Right now, Seattle Police’s anti-swatting service remains a bit of a hack, but one fully supported by the department and its vendor. To protect themselves, Seattle residents needs to register themselves as a company, provide a full address and other information, and then enter “swatting concerns” in a notes field. To develop the service, Seattle Police worked with Rave Mobile Safety, the vendor of a county-wide emergency system platform previously used to provide additional information for first responders about large-scale properties. Companies, schools, malls, and hospitals currently provide information through Rave about a campus layout, locked gates, and other access critical for health, fire, and law-enforcement agencies.

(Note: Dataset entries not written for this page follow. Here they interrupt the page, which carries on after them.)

(** ** Builds *)

Inductive Build : Type :=
| BReturn (expr : string) (ds : list bindDiag)
| BPanic
| BInstance (t name : string) (k : string * list bindDiag * bool -> Build)
| BInstancePath (path : string) (k : string * list bindDiag * bool -> Build)
| BBind (t name expr : string) (k : Build)
| BBindPath (path expr : string) (k : Build)
| BVar (base : string) (k : string -> Build)
| BNode (n : Node) (k : Build)
| BSingleton (key varName ctor : string) (k : string -> Build)
| BOnce (key : string) (build : Build) (k : string * list bindDiag -> Build).

Record lazyBind := mkLazy { lz_build : Build; lz_owner : string; lz_pos : Position }.

(** ** State *)

(** What the default flow and each scope have of their own. *)
Record flowState := mkFlow {
  fl_binds : gmap (string * string) string;
  fl_origins : gmap (string * string) string;
  fl_paths : gmap string string;
  fl_singletons : gmap string string;
  fl_once : gmap string string;
  fl_running : gset nat;
  fl_idents : gset string;
  fl_reserved : gset string;
  fl_bindOrder : list string;
  fl_nodes : list Node
}.

Record gen := mkGen {
  g_lazy : gmap (string * string) nat;
  g_lazyByPath : gmap string nat;
  g_heap : list lazyBind;
  g_diagnosed : gmap nat string;
  g_materializing : list string;
  g_current : string;
  g_conflicts : list bindConflict;
  g_conflictSeen : list bindConflict;
  g_usage : genUsage;
  g_default : flowState;
  g_scoped : flowState;
  g_aliasIdents : gset string;
  g_store : list (Node * storeUse);
  g_batchID : string;
  g_batchSeq : Z
}.

Definition inScope (g : gen) : bool := match u_scope (g_usage g) with Some _ => true | None => false end.
Definition InValidationScope (g : gen) : bool :=
  match u_scope (g_usage g) with Some sc => sc_validation sc | None => false end.

(** The maps of the active flow. *)
Definition flow (g : gen) : flowState := if inScope g then g_scoped g else g_default g.

Definition set_flow (f : flowState) (g : gen) : gen :=
  mkGen (g_lazy g) (g_lazyByPath g) (g_heap g) (g_diagnosed g) (g_materializing g) (g_current g) (g_conflicts g)
    (g_conflictSeen g) (g_usage g) (if inScope g then g_default g else f) (if inScope g then f else g_scoped g)
    (g_aliasIdents g) (g_store g) (g_batchID g) (g_batchSeq g).
Definition set_usage (u : genUsage) (g : gen) : gen :=
  mkGen (g_lazy g) (g_lazyByPath g) (g_heap g) (g_diagnosed g) (g_materializing g) (g_current g) (g_conflicts g)
    (g_conflictSeen g) u (g_default g) (g_scoped g) (g_aliasIdents g) (g_store g) (g_batchID g) (g_batchSeq g).
Definition set_diagnosed (d : gmap nat string) (g : gen) : gen :=
  mkGen (g_lazy g) (g_lazyByPath g) (g_heap g) d (g_materializing g) (g_current g) (g_conflicts g)
    (g_conflictSeen g) (g_usage g) (g_default g) (g_scoped g) (g_aliasIdents g) (g_store g) (g_batchID g) (g_batchSeq g).
Definition set_chain (chain : list string) (current : string) (g : gen) : gen :=
  mkGen (g_lazy g) (g_lazyByPath g) (g_heap g) (g_diagnosed g) chain current (g_conflicts g)
    (g_conflictSeen g) (g_usage g) (g_default g) (g_scoped g) (g_aliasIdents g) (g_store g) (g_batchID g) (g_batchSeq g).
Definition set_conflicts (cs seen : list bindConflict) (g : gen) : gen :=
  mkGen (g_lazy g) (g_lazyByPath g) (g_heap g) (g_diagnosed g) (g_materializing g) (g_current g) cs
    seen (g_usage g) (g_default g) (g_scoped g) (g_aliasIdents g) (g_store g) (g_batchID g) (g_batchSeq g).
Definition set_lazies (lz : gmap (string * string) nat) (paths : gmap string nat) (heap : list lazyBind) (g : gen) : gen :=
  mkGen lz paths heap (g_diagnosed g) (g_materializing g) (g_current g) (g_conflicts g)
    (g_conflictSeen g) (g_usage g) (g_default g) (g_scoped g) (g_aliasIdents g) (g_store g) (g_batchID g) (g_batchSeq g).
Definition set_nodes (store : list (Node * storeUse)) (seq : Z) (g : gen) : gen :=
  mkGen (g_lazy g) (g_lazyByPath g) (g_heap g) (g_diagnosed g) (g_materializing g) (g_current g) (g_conflicts g)
    (g_conflictSeen g) (g_usage g) (g_default g) (g_scoped g) (g_aliasIdents g) store (g_batchID g) seq.
Definition set_scoped (f : flowState) (g : gen) : gen :=
  mkGen (g_lazy g) (g_lazyByPath g) (g_heap g) (g_diagnosed g) (g_materializing g) (g_current g) (g_conflicts g)
    (g_conflictSeen g) (g_usage g) (g_default g) f (g_aliasIdents g) (g_store g) (g_batchID g) (g_batchSeq g).

Definition upd_running (r : gset nat) (f : flowState) : flowState :=
  mkFlow (fl_binds f) (fl_origins f) (fl_paths f) (fl_singletons f) (fl_once f) r (fl_idents f) (fl_reserved f)
    (fl_bindOrder f) (fl_nodes f).
Definition upd_binds (b o : gmap (string * string) string) (order : list string) (f : flowState) : flowState :=
  mkFlow b o (fl_paths f) (fl_singletons f) (fl_once f) (fl_running f) (fl_idents f) (fl_reserved f) order (fl_nodes f).
Definition upd_paths (p : gmap string string) (order : list string) (f : flowState) : flowState :=
  mkFlow (fl_binds f) (fl_origins f) p (fl_singletons f) (fl_once f) (fl_running f) (fl_idents f) (fl_reserved f)
    order (fl_nodes f).
Definition upd_singletons (s : gmap string string) (f : flowState) : flowState :=
  mkFlow (fl_binds f) (fl_origins f) (fl_paths f) s (fl_once f) (fl_running f) (fl_idents f) (fl_reserved f)
    (fl_bindOrder f) (fl_nodes f).
Definition upd_once (o : gmap string string) (f : flowState) : flowState :=
  mkFlow (fl_binds f) (fl_origins f) (fl_paths f) (fl_singletons f) o (fl_running f) (fl_idents f) (fl_reserved f)
    (fl_bindOrder f) (fl_nodes f).
Definition upd_idents (i : gset string) (f : flowState) : flowState :=
  mkFlow (fl_binds f) (fl_origins f) (fl_paths f) (fl_singletons f) (fl_once f) (fl_running f) i (fl_reserved f)
    (fl_bindOrder f) (fl_nodes f).
Definition upd_nodes (n : list Node) (f : flowState) : flowState :=
  mkFlow (fl_binds f) (fl_origins f) (fl_paths f) (fl_singletons f) (fl_once f) (fl_running f) (fl_idents f)
    (fl_reserved f) (fl_bindOrder f) n.

Definition emptyFlow (idents reserved : gset string) : flowState :=
  mkFlow ∅ ∅ ∅ ∅ ∅ ∅ idents reserved [] [].

Definition NewGen : gen :=
  mkGen ∅ ∅ [] ∅ [] EmptyString [] []
    (mkUsage None (Some (mkFrag [] ∅ [] EmptyString false)) ∅ ∅)
    (emptyFlow ∅ ∅) (emptyFlow ∅ ∅) ∅ [] EmptyString 0.

(** ** Registration *)

(** Ordinals of the graph's bindings: each expression at its first bind. *)
Definition recordBindExpr (expr : string) (order : list string) : list string :=
  if bool_decide (expr ∈ order) then order else order ++ [expr].

(** One logical conflict is reported once, across drains. *)
Definition recordBindConflict (c : bindConflict) (g : gen) : gen :=
  if bool_decide (c ∈ g_conflictSeen g) then g
  else set_conflicts (g_conflicts g ++ [c]) (g_conflictSeen g ++ [c]) g.

Definition BindConflicts (g : gen) : list bindConflict * gen :=
  (g_conflicts g, set_conflicts [] (g_conflictSeen g) g).

Definition Bind (t name expr : string) (g : gen) : gen :=
  let f := flow g in
  match fl_binds f !! (t, name) with
  | Some _ =>
      recordBindConflict (DuplicateBind t name (g_current g) (default EmptyString (fl_origins f !! (t, name)))) g
  | None =>
      set_flow (upd_binds (<[(t, name) := expr]> (fl_binds f)) (<[(t, name) := g_current g]> (fl_origins f))
                  (recordBindExpr expr (fl_bindOrder f)) f) g
  end.

Definition BindLazyAt (t name : string) (pos : Position) (build : Build) (g : gen) : gen :=
  match g_lazy g !! (t, name) with
  | Some i =>
      let first := g_heap g !! i in
      recordBindConflict (DuplicateLazy t name (g_current g)
        (default EmptyString (lz_owner <$> first)) pos
        (default (Build_Position EmptyString 0 0) (lz_pos <$> first))) g
  | None => set_lazies (<[(t, name) := length (g_heap g)]> (g_lazy g)) (g_lazyByPath g)
              (g_heap g ++ [mkLazy build (g_current g) pos]) g
  end.

Definition BindLazyPathAt (path : string) (pos : Position) (build : Build) (g : gen) : gen :=
  match g_lazyByPath g !! path with
  | Some i =>
      let first := g_heap g !! i in
      recordBindConflict (DuplicateLazyPath path (g_current g)
        (default EmptyString (lz_owner <$> first)) pos
        (default (Build_Position EmptyString 0 0) (lz_pos <$> first))) g
  | None => set_lazies (g_lazy g) (<[path := length (g_heap g)]> (g_lazyByPath g))
              (g_heap g ++ [mkLazy build (g_current g) pos]) g
  end.

Definition BindPath (path expr : string) (g : gen) : gen :=
  let f := flow g in
  set_flow (upd_paths (<[path := expr]> (fl_paths f)) (recordBindExpr expr (fl_bindOrder f)) f) g.

(** ** Identifiers *)

(** [base], then [base2], [base3] and so on, up to the first one free; among one more
    candidates than there are taken names, one is. *)
Definition candidates (base : string) (n : nat) : list string :=
  base :: map (fun i => base +:+ FormatInt (Z.of_nat i)) (seq 2 n).

Definition freshIdent (taken : gset string) (base : string) : string :=
  match list_find (fun c => c ∉ taken) (candidates base (size taken)) with
  | Some (_, c) => c
  | None => base
  end.

Definition Var (base : string) (g : gen) : string * gen :=
  let f := flow g in
  let name := freshIdent (if inScope g then fl_idents f ∪ fl_reserved f else fl_idents f) base in
  (name, set_flow (upd_idents ({[name]} ∪ fl_idents f) f) g).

Whitcomb said Seattle Police have made sure that the information provided remains exempt from public-disclosure laws, the same as health details (such as using an oxygen tank) that residents can provide a separate Smart 911 system consulted by EMTs and other emergency medical staff. If swatting registration were subject to public disclosure, it would obviously run counter to its intent and endanger people.
While registering to defend yourself against what sounds like a prank might sound absurd to some, the head of the Seattle Online Broadcasters Association told Geekwire that two members of the streaming and broadcasting community had received death threats last week and been “doxxed,” or had personally identifying information posted online.
Swatting gets deployed against a wide array of targets, including as targeted harassment by extremists in social movements, such as the reactionary GamerGate, and against prominent pundits and politicians from left to right. Right-wing commentator Erick Erickson was swatted in 2012 as well as Democratic House member Katherine Clark in 2016—after she’d sponsored the Interstate Swatting Hoax Act, to make a false emergency report a federal crime.
No agency keeps track of the total number of swatting incidents, but they are numerous enough that departments across the country (and in some other nations) have to deal with it routinely. Calls that end without incident rarely make the news, but Wikipedia and articles at several sites list a portion of reported swatting against celebrities and other people.